Más aún, me fascina. Hasta el extremo que siento que tengo que volver a verla a no tardar, urgencia que no me ocurre muy a a menudo, últimamente.
Esta atracción se ejerce a pesar de los defectos de la película, bien visibles como era de esperar en una obra primeriza y que, por ello mismo, no acaba de estar lo bastante bien pulida y ensamblada. Sin embargo, la energía y el ímpetu que la cruzan de principio a fin bastan para equilibrar esas carencias. Y no sólo ese entusiasmo juvenil, sino en especial su condición de película sedimentaria, producto de la acumulación de elementos dispares y contradictorios, que en principio no estaban destinados a convivir. Porque la pelicula es, simultáneamente, reescritura de un cuento famoso de Andersen, el de la sirenita que muchos sólo conocen por su deformación disneyana; relato de terror en que dos sirenas deciden convertirse en estrellas de un local de alterne polaco, devorando de vez en cuando a algunos de sus clientes; y por último, musical desaforado, casi opera dadas sus proporciones, donde se mezclan pop, rock y punk, pero donde ninguna de estas interjecciones e interrupciones musicales suena a falsa, impropia o inoportuna.
Un logro que se consigue evitando los peligros y carencias de esos tres géneros, tanto la tendencia al festival de sangre de las películas de terror contemporáneas, como la cursilería y sensiblería del musical y de la adaptación del cuento tradicional.

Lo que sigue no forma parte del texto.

(* ===== verification/RaidzPhases.v ===== *)
(** * The end of a RAID-Z read

    The counting of errors, the parts of [vdev_raidz_io_done] and its phases. *)
From S2P Require Import Prelude Bytes Words Fletcher FletcherSpec Blkptr ZioChecksum ZioChecksumSpec Gf256 Raidz.
From S2P Require Import RaidzSpec RaidzRec RaidzMap RaidzChoice RaidzStripe RaidzSolve RaidzIo RaidzComb RaidzCombSpec RaidzIoSpec.
From S2P Require Import RaidzHeal RaidzDone.
Local Open Scope Z_scope.

(** * The end of a RAID-Z read, step by step *)
(** ** Counting columns *)
Notation count f a n := (Z.of_nat (length (bads f a n))).

Lemma count_snoc f a n : 0 <= n -> count f a (n + 1) = count f a n + if f (a + n) then 1 else 0.
Proof. intros Hn. rewrite bads_snoc, length_app by done. destruct (f (a + n)); simpl; lia. Qed.

Lemma count_nonneg f a n : 0 <= count f a n.
Proof. lia. Qed.

Lemma count_below f fdc cols : 0 <= fdc <= cols -> count (fun c => f c && (c <? fdc)) 0 cols = count f 0 fdc.
Proof.
  intros Hc. do 2 f_equal. unfold bads. replace cols with (fdc + (cols - fdc)) by lia. rewrite seqZ_app, filter_app, Z.add_0_l by lia.
  rewrite (filter_drop _ (seqZ fdc _)), app_nil_r.
  - apply filter_same. intros x Hx. apply elem_of_seqZ in Hx. rewrite (proj2 (Z.ltb_lt x fdc)), andb_true_r by lia. done.
  - apply Forall_forall. intros x Hx. apply elem_of_seqZ in Hx. rewrite (proj2 (Z.ltb_ge x fdc)), andb_false_r by lia. done.
Qed.

Lemma count_above f fdc cols : 0 <= fdc <= cols -> count (fun c => f c && negb (c <? fdc)) 0 cols = count f fdc (cols - fdc).
Proof.
  intros Hc. do 2 f_equal. unfold bads. replace cols with (fdc + (cols - fdc)) at 1 by lia. rewrite seqZ_app, filter_app, Z.add_0_l by lia.
  rewrite (filter_drop _ (seqZ 0 _)); [cbn [app] |].
  - apply filter_same. intros x Hx. apply elem_of_seqZ in Hx. rewrite (proj2 (Z.ltb_ge x fdc)), andb_true_r by lia. done.
  - apply Forall_forall. intros x Hx. apply elem_of_seqZ in Hx. rewrite (proj2 (Z.ltb_lt x fdc)), andb_false_r by lia. done.
Qed.

Lemma count_app f a n m : 0 <= n -> 0 <= m -> count f a (n + m) = count f a n + count f (a + n) m.
Proof. intros Hn Hm. unfold bads. rewrite seqZ_app, filter_app, length_app by lia. lia. Qed.

Lemma count_split f fdc cols : 0 <= fdc <= cols -> count f 0 cols = count f 0 fdc + count f fdc (cols - fdc).
Proof. intros Hc. replace cols with (fdc + (cols - fdc)) at 1 by lia. by rewrite count_app by lia. Qed.

Lemma count_lt f a c n : f c = true -> a <= c < a + n -> count f a (c - a) < count f a n.
Proof.
  intros Hf Hc. replace n with ((c - a + 1) + (n - (c - a + 1))) by lia. rewrite count_app, count_snoc by lia.
  rewrite Zplus_minus, Hf. lia.
Qed.

Lemma count_le f g a n : 0 <= n -> (forall c, a <= c < a + n -> f c = true -> g c = true) -> count f a n <= count g a n.
Proof.
  intros Hn. revert f g. pattern n. apply natlike_ind; [done | | done]. clear n Hn. intros n Hn IH f g H. unfold Z.succ. rewrite !count_snoc by done.
  pose proof (IH f g ltac:(intros; apply H; [lia | done])). pose proof (H (a + n) ltac:(lia)) as Hl. destruct (f (a + n)); [rewrite Hl by done; lia |].
  destruct (g (a + n)); lia.
Qed.

Lemma count_zero f a n : count f a n = 0 -> forall c, a <= c < a + n -> f c = false.
Proof.
  intros E c Hc. destruct (f c) eqn:Ef; [| done]. assert (Hin : c ∈ bads f a n) by (by apply elem_bads).
  destruct (bads f a n); [by apply not_elem_of_nil in Hin | done].
Qed.

Lemma count_none f a n : (forall c, a <= c < a + n -> f c = false) -> count f a n = 0.
Proof.
  intros H. destruct (bads f a n) as [| x l] eqn:E; [done |]. assert (Hx : x ∈ bads f a n) by (rewrite E; by left).
  apply elem_bads in Hx as (Hf & Hx). rewrite H in Hf; [done | lia].
Qed.

Lemma count_ext f g a n : (forall c, a <= c < a + n -> f c = g c) -> count f a n = count g a n.
Proof.
  intros H. apply Z.le_antisymm; (destruct (Z.le_gt_cases 0 n); [apply count_le; [done |]; intros c Hc; by rewrite (H c Hc) |]); unfold bads; by rewrite !seqZ_nil by lia.
Qed.

Lemma count_union f g h a n : 0 <= n -> (forall c, a <= c < a + n -> f c = true -> g c = true -> False) ->
  (forall c, a <= c < a + n -> f c = true \/ g c = true -> h c = true) -> count f a n + count g a n <= count h a n.
Proof.
  intros Hn. pattern n. apply natlike_ind; [done | | done]. clear n Hn. intros n Hn IH Hd Hh. unfold Z.succ in *. rewrite !count_snoc by done.
  specialize (IH ltac:(intros c Hc; apply Hd; lia) ltac:(intros c Hc; apply Hh; lia)). specialize (Hd (a + n) ltac:(lia)). specialize (Hh (a + n) ltac:(lia)).
  destruct (f (a + n)), (g (a + n)); [by destruct Hd | rewrite Hh by (by left); lia | rewrite Hh by (by right); lia | destruct (h (a + n)); lia].
Qed.

Definition col_flag (f : raidz_col -> bool) (rm : raidz_map) (c : Z) : bool := match rm_col rm !! Z.to_nat c with Some k => f k | None => false end.
(** A column without error that was not read. *)
Definition untouched : raidz_map -> Z -> bool := col_flag (fun k => (rc_error k =? 0) && negb (rc_tried k)).
Definition unexpected : raidz_map -> Z -> bool := col_flag (fun k => negb (rc_error k =? 0) && negb (rc_skipped k)).

Lemma err_flag rm c k : rm_col rm !! Z.to_nat c = Some k -> err0 rm c = negb (rc_error k =? 0).
Proof. intros Hk. unfold err0, col_error. by rewrite Hk. Qed.

Lemma count_errors_spec rm pcnt : rz_ok rm pcnt -> (forall c, 0 <= c < rm_cols rm -> col_error rm c <> ECKSUM) ->
  runs (count_errors rm) (fun t =>
    unexpected_errors t = count (unexpected rm) 0 (rm_cols rm) /\
    parity_errors t = count (err0 rm) 0 (rm_firstdatacol rm) /\
    parity_untried t = count (untouched rm) 0 (rm_firstdatacol rm) /\
    data_errors t = count (err0 rm) (rm_firstdatacol rm) (rm_cols rm - rm_firstdatacol rm) /\
    total_errors t = count (err0 rm) 0 (rm_cols rm)).
Proof.
  intros Hok Hne. pose proof (ok_np _ _ Hok). pose proof (ok_cols _ _ Hok).
  eapply runs_impl; [apply (for_range_inv _ _ _ _ (fun c t => t = MkCounts (count (unexpected rm) 0 c)
    (count (fun x => err0 rm x && (x <? rm_firstdatacol rm)) 0 c) (count (fun x => untouched rm x && (x <? rm_firstdatacol rm)) 0 c)
    (count (fun x => err0 rm x && negb (x <? rm_firstdatacol rm)) 0 c) (count (err0 rm) 0 c))) |].
  - lia.
  - done.
  - intros c t Hc ->. destruct (ok_col _ _ c Hok) as (k & Hk); [lia |]. rewrite (get_col_Some _ _ k), bind_Ok by (done || lia).
    specialize (Hne c Hc). unfold col_error in Hne. rewrite Hk in Hne. rewrite !count_snoc by lia. rewrite Z.add_0_l, (err_flag _ _ _ Hk).
    unfold unexpected, untouched, col_flag. rewrite Hk. destruct (Z.eqb_spec (rc_error k) 0) as [E | E]; cbn [negb andb].
    + rewrite !Z.add_0_r. rewrite andb_comm. destruct (negb (rc_tried k) && (c <? rm_firstdatacol rm)); cbn [runs parity_untried unexpected_errors parity_errors data_errors total_errors];
        by rewrite ?Z.add_0_r.
    + rewrite VERIFY_pass by (by apply negb_true_iff, Z.eqb_neq). cbn [runs parity_untried unexpected_errors parity_errors data_errors total_errors].
      rewrite Z.add_0_r. destruct (rc_skipped k), (c <? rm_firstdatacol rm); cbn [negb]; by rewrite ?Z.add_0_r.
  - intros t ->. cbn [parity_untried unexpected_errors parity_errors data_errors total_errors]. rewrite !count_below, count_above by lia. done.
Qed.

(** Every column is in error, was read, or was not tried. *)
Lemma count_all rm n : 0 <= n <= Z.of_nat (length (rm_col rm)) -> count (err0 rm) 0 n + count (untouched rm) 0 n + count (col_read rm) 0 n = n.
Proof.
  intros (Hn & Hl). revert Hl. pattern n. apply natlike_ind; [done | | done]. clear n Hn. intros n Hn IH Hl. unfold Z.succ. rewrite !count_snoc by done.
  specialize (IH ltac:(lia)). rewrite Z.add_0_l. destruct (lookup_lt_is_Some_2 (rm_col rm) (Z.to_nat n)) as (k & Hk); [lia |].
  assert (Eu : untouched rm n = (rc_error k =? 0) && negb (rc_tried k)) by (unfold untouched, col_flag; by rewrite Hk).
  assert (Er : col_read rm n = negb (not_read k)) by (unfold col_read; by rewrite Hk).
  rewrite (err_flag _ _ _ Hk), Eu, Er. unfold not_read. destruct (rc_error k =? 0), (rc_tried k); cbn [negb andb orb]; lia.
Qed.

En Córki dancingu, por el contrario, Smoczyńska sabe remontarse a los origenes, tanto a la intención religiosa/ritual del teatro como a los miedos atávicos que anidan tras el mito, la leyenda y el cuento. Sus sirenas son así, al mismo tiempo, atractivas y temibles, pintadas y provistas de los rasgos asesinos y devoradores de las ondinas medievales y las sirenas homéricas. Monstruos cuya permanencia en la cultura humana es interpretable, casi de igual manera, como miedo del hombre ante la subversión de su papel dominante, lo que lleva distorsionar a la mujer dotándola de rasgos bestiales; o celebración de esa misma subversión que lleva a la victoria contra el sexo opresor, tal y como ha sido corriente representarlo en los últimos tiempos, caso de la película de Smoczyńsk.
Sus números musicales, además, suelen acabar en celebraciones multitudinarias, rituales públicos donde sus participantes entran en trance, y que por tanto son cercanos a la experiencia religiosa, en un proceso de translación en que la discoteca, y el concierto, han venido a substituir a la iglesia. Y todos ellos, números músicales de índole casi extática, resurgimiento del mito purificado de tantas y tantas concrecciones culturales, acumulándose y reforzándose para producir una experiencia irreal, onírica, alucinatoria, donde lo imposible y lo imprevisible pueden ocurrir en cualquier momento.
Como en los auténticos mitos y leyendas.